According to a report from the Ohio State University Moritz College of Law, the social equity provisions within the statute were designed to address past harm of marijuana criminalization by investing in disproportionately impacted communities and encouraging participation of such groups in the new legal cannabis industry.

  • 25% to the Substance Abuse and Addiction Fund: Supports substance abuse and addiction services.
  • 3% to the Division of Cannabis Control and Tax Commissioner Fund: Supports the operations of the Division of Cannabis Control and covers the tax administration costs.
  • 36% to the Host Community Cannabis Fund: Benefits municipal corporations or townships with adult-use dispensaries.

Here’s the catch: That money can’t be used until the upcoming FY 2026-2027.

Why? Issue 2 was passed last year after the enactment of the current state budget, and the initiated statute did not include appropriation line items for agencies to begin spending the money this state fiscal year.

“We expect the appropriations to begin disbursing the marijuana tax revenues will be included in the upcoming FY 2026-2027 biennial budget bill,” said Pete LuPiba, a spokesperson for Ohio’s Office of Business Management.

Municipalities that choose to allow the sale of recreational marijuana within their jurisdictions will have to wait to reap the rewards from that tax revenue.

“We don’t know exactly when we’ll get it, and we don’t know how watered down the amount is going to be by the time he gets to us,” Newark City Council member Doug Marmie said.

Marmie said those unknowns make it difficult to plan what the city will use the revenue for.

“We will utilize it and prioritize it just like we do all of our revenue,” Marmie said. “We always look at safety first. For our citizens, that is our number one priority. Then infrastructure is our number two.”

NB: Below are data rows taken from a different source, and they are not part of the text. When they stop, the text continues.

Definition process_case (self : FrontlineAgentSystem) (case_id : Z)
    (offline_mode : bool) (db : DB) : CaseRun :=
  match find (fun c => Case.id c =? case_id) (cases db) with
  | None => mkCaseRun (Ok [("error", VStr "Case not found")]) db []
  | Some case =>
      match find (fun c => Citizen.id c =? Case.citizen_id case) (citizens db) with
      | None =>
          (* [citizen.name] on [None], before the [try] *)
          mkCaseRun (Raise (AttributeError
                       "'NoneType' object has no attribute 'name'")) db []
      | Some citizen =>
          let r := ainvoke (workflow self)
                     (initial_state case_id offline_mode case citizen) db in
          match run_result r with
          | Ok final_state =>
              mkCaseRun (Ok (success_outcome case_id final_state))
                        (run_db r) (run_trace r)
          | Raise e =>
              mkCaseRun (Ok (failure_outcome case_id e)) (run_db r) (run_trace r)
          end
      end
  end.

(** *** OfflineModeHandler *)

(** [type(v).__name__] *)
Definition type_name (v : pyval) : string :=
  match v with
  | VNone => "NoneType"
  | VBool _ => "bool"
  | VInt _ => "int"
  | VStr _ => "str"
  | VList _ => "list"
  | VDict _ => "dict"
  end.

(** [v.lower()] for a value of unknown type: only a [str] has the method *)
Definition method_lower (v : pyval) : result string :=
  match v with
  | VStr s => Ok (PyStr.lower s)
  | _ => Raise (AttributeError
                  ("'" ++ type_name v ++ "' object has no attribute 'lower'"))
  end.

Definition _simple_triage (description : pyval) : result string :=
  let emergency_keywords := ["emergency"; "urgent"; "critical"; "severe"] in
  lowered <- method_lower description ;;
  if PyStr.any_in emergency_keywords lowered then Ok "high" else Ok "medium".

Definition _simple_service_match (description : pyval) : result string :=
  lowered <- method_lower description ;;
  if PyStr.any_in ["medical"; "health"; "doctor"] lowered
  then Ok "medical" else Ok "general".

Definition process_case_offline (case_data : pydict) : result pydict :=
  description <- dict_item case_data "description" ;;
  urgency <- _simple_triage description ;;
  description <- dict_item case_data "description" ;;
  service_type <- _simple_service_match description ;;
  Ok [("urgency", VStr urgency);
      ("recommended_service", VStr service_type);
      ("message", VStr "Processed in offline mode with simplified logic");
      ("next_steps",
       VStr "Please visit the nearest service center or call when connection is restored")].

(** ** [app.py]: the connection manager *)

Module App.

(** A [WebSocket] object is known by its identity.  [Net] is the world
    outside: the sockets whose peer is gone, on which [send_text]
    raises, and what was delivered so far, in order.  The log keeps the
    message whose [json.dumps] text was sent. *)
Definition WebSocket := Z.

Record Net := mkNet {
  closed : list WebSocket;
  delivered : list (WebSocket * pydict) }.

Record ConnectionManager := mkManager {
  active_connections : list WebSocket;
  case_subscribers : list (Z * list WebSocket) }.

Definition mem (ws : WebSocket) (l : list WebSocket) : bool :=
  existsb (Z.eqb ws) l.

(** [l.remove(ws)]: the first occurrence goes *)
Fixpoint remove_first (ws : WebSocket) (l : list WebSocket) : list WebSocket :=
  match l with
  | [] => []
  | x :: r => if x =? ws then r else x :: remove_first ws r
  end.

Fixpoint subscribers (case_id : Z) (d : list (Z * list WebSocket))
    : option (list WebSocket) :=
  match d with
  | [] => None
  | (k, l) :: r => if k =? case_id then Some l else subscribers case_id r
  end.

Fixpoint append_subscriber (case_id : Z) (ws : WebSocket)
    (d : list (Z * list WebSocket)) : list (Z * list WebSocket) :=
  match d with
  | [] => [(case_id, [ws])]
  | (k, l) :: r =>
      if k =? case_id then (k, (l ++ [ws])%list) :: r
      else (k, l) :: append_subscriber case_id ws r
  end.

Definition connect (websocket : WebSocket) (m : ConnectionManager)
    : ConnectionManager :=
  mkManager (active_connections m ++ [websocket]) (case_subscribers m).

Definition disconnect (websocket : WebSocket) (m : ConnectionManager)
    : ConnectionManager :=
  if mem websocket (active_connections m)
  then mkManager (remove_first websocket (active_connections m))
                 (case_subscribers m)
  else m.

Definition subscribe_to_case (case_id : Z) (websocket : WebSocket)
    (m : ConnectionManager) : ConnectionManager :=
  mkManager (active_connections m)
            (append_subscriber case_id websocket (case_subscribers m)).

Definition send_text (ws : WebSocket) (message : pydict) (net : Net)
    : result unit * Net :=
  if mem ws (closed net)
  then (Raise (RuntimeError
          ("Cannot call " ++ dq ++ "send" ++ dq
           ++ " once a close message has been sent.")), net)
  else (Ok tt, mkNet (closed net) (delivered net ++ [(ws, message)])).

Marmie said plans for how that tax revenue money could be used has not been discussed among Newark City leaders yet.

Marmie said something the city needs now may not be something the city needs in 2026 and 2027 when those funds are expected to be distributed.

“Things could change,” Marmie said. “We don’t know what growth Intel and everything else is going to bring upon us. With growth comes the need for a bigger focus on safety. Anytime you increase population, that really takes a burden on safety forces, and we have to increase those. But this is something that is going to add to our revenue source, and we are happy about that.”

While Ohio municipalities deal with some unknowns, growing facilities like Cresco Labs are still standing by for final regulations from the state so they can better project future market demand.

“The state is working hard on that, and we understand that,” Chek said. “Once we understand what those final regs (regulations) look like, we will be able to tailor what our operation looks like in order to meet a demand in a market that is set up for longevity. Right now, we just don’t know, so we are waiting patiently to find out what those final regulations look like, and we will go from there.”

Chek said that while the growing facility in Yellow Springs just went through a significant expansion, it could create a bigger footprint if the market demanded it.

“There is no question, we want to make sure that we right-size our operation for what demand looks like, but we have the capability to expand our footprint here,” Chek said. “There are plans for that. It’s just a matter of waiting for the right time to execute.”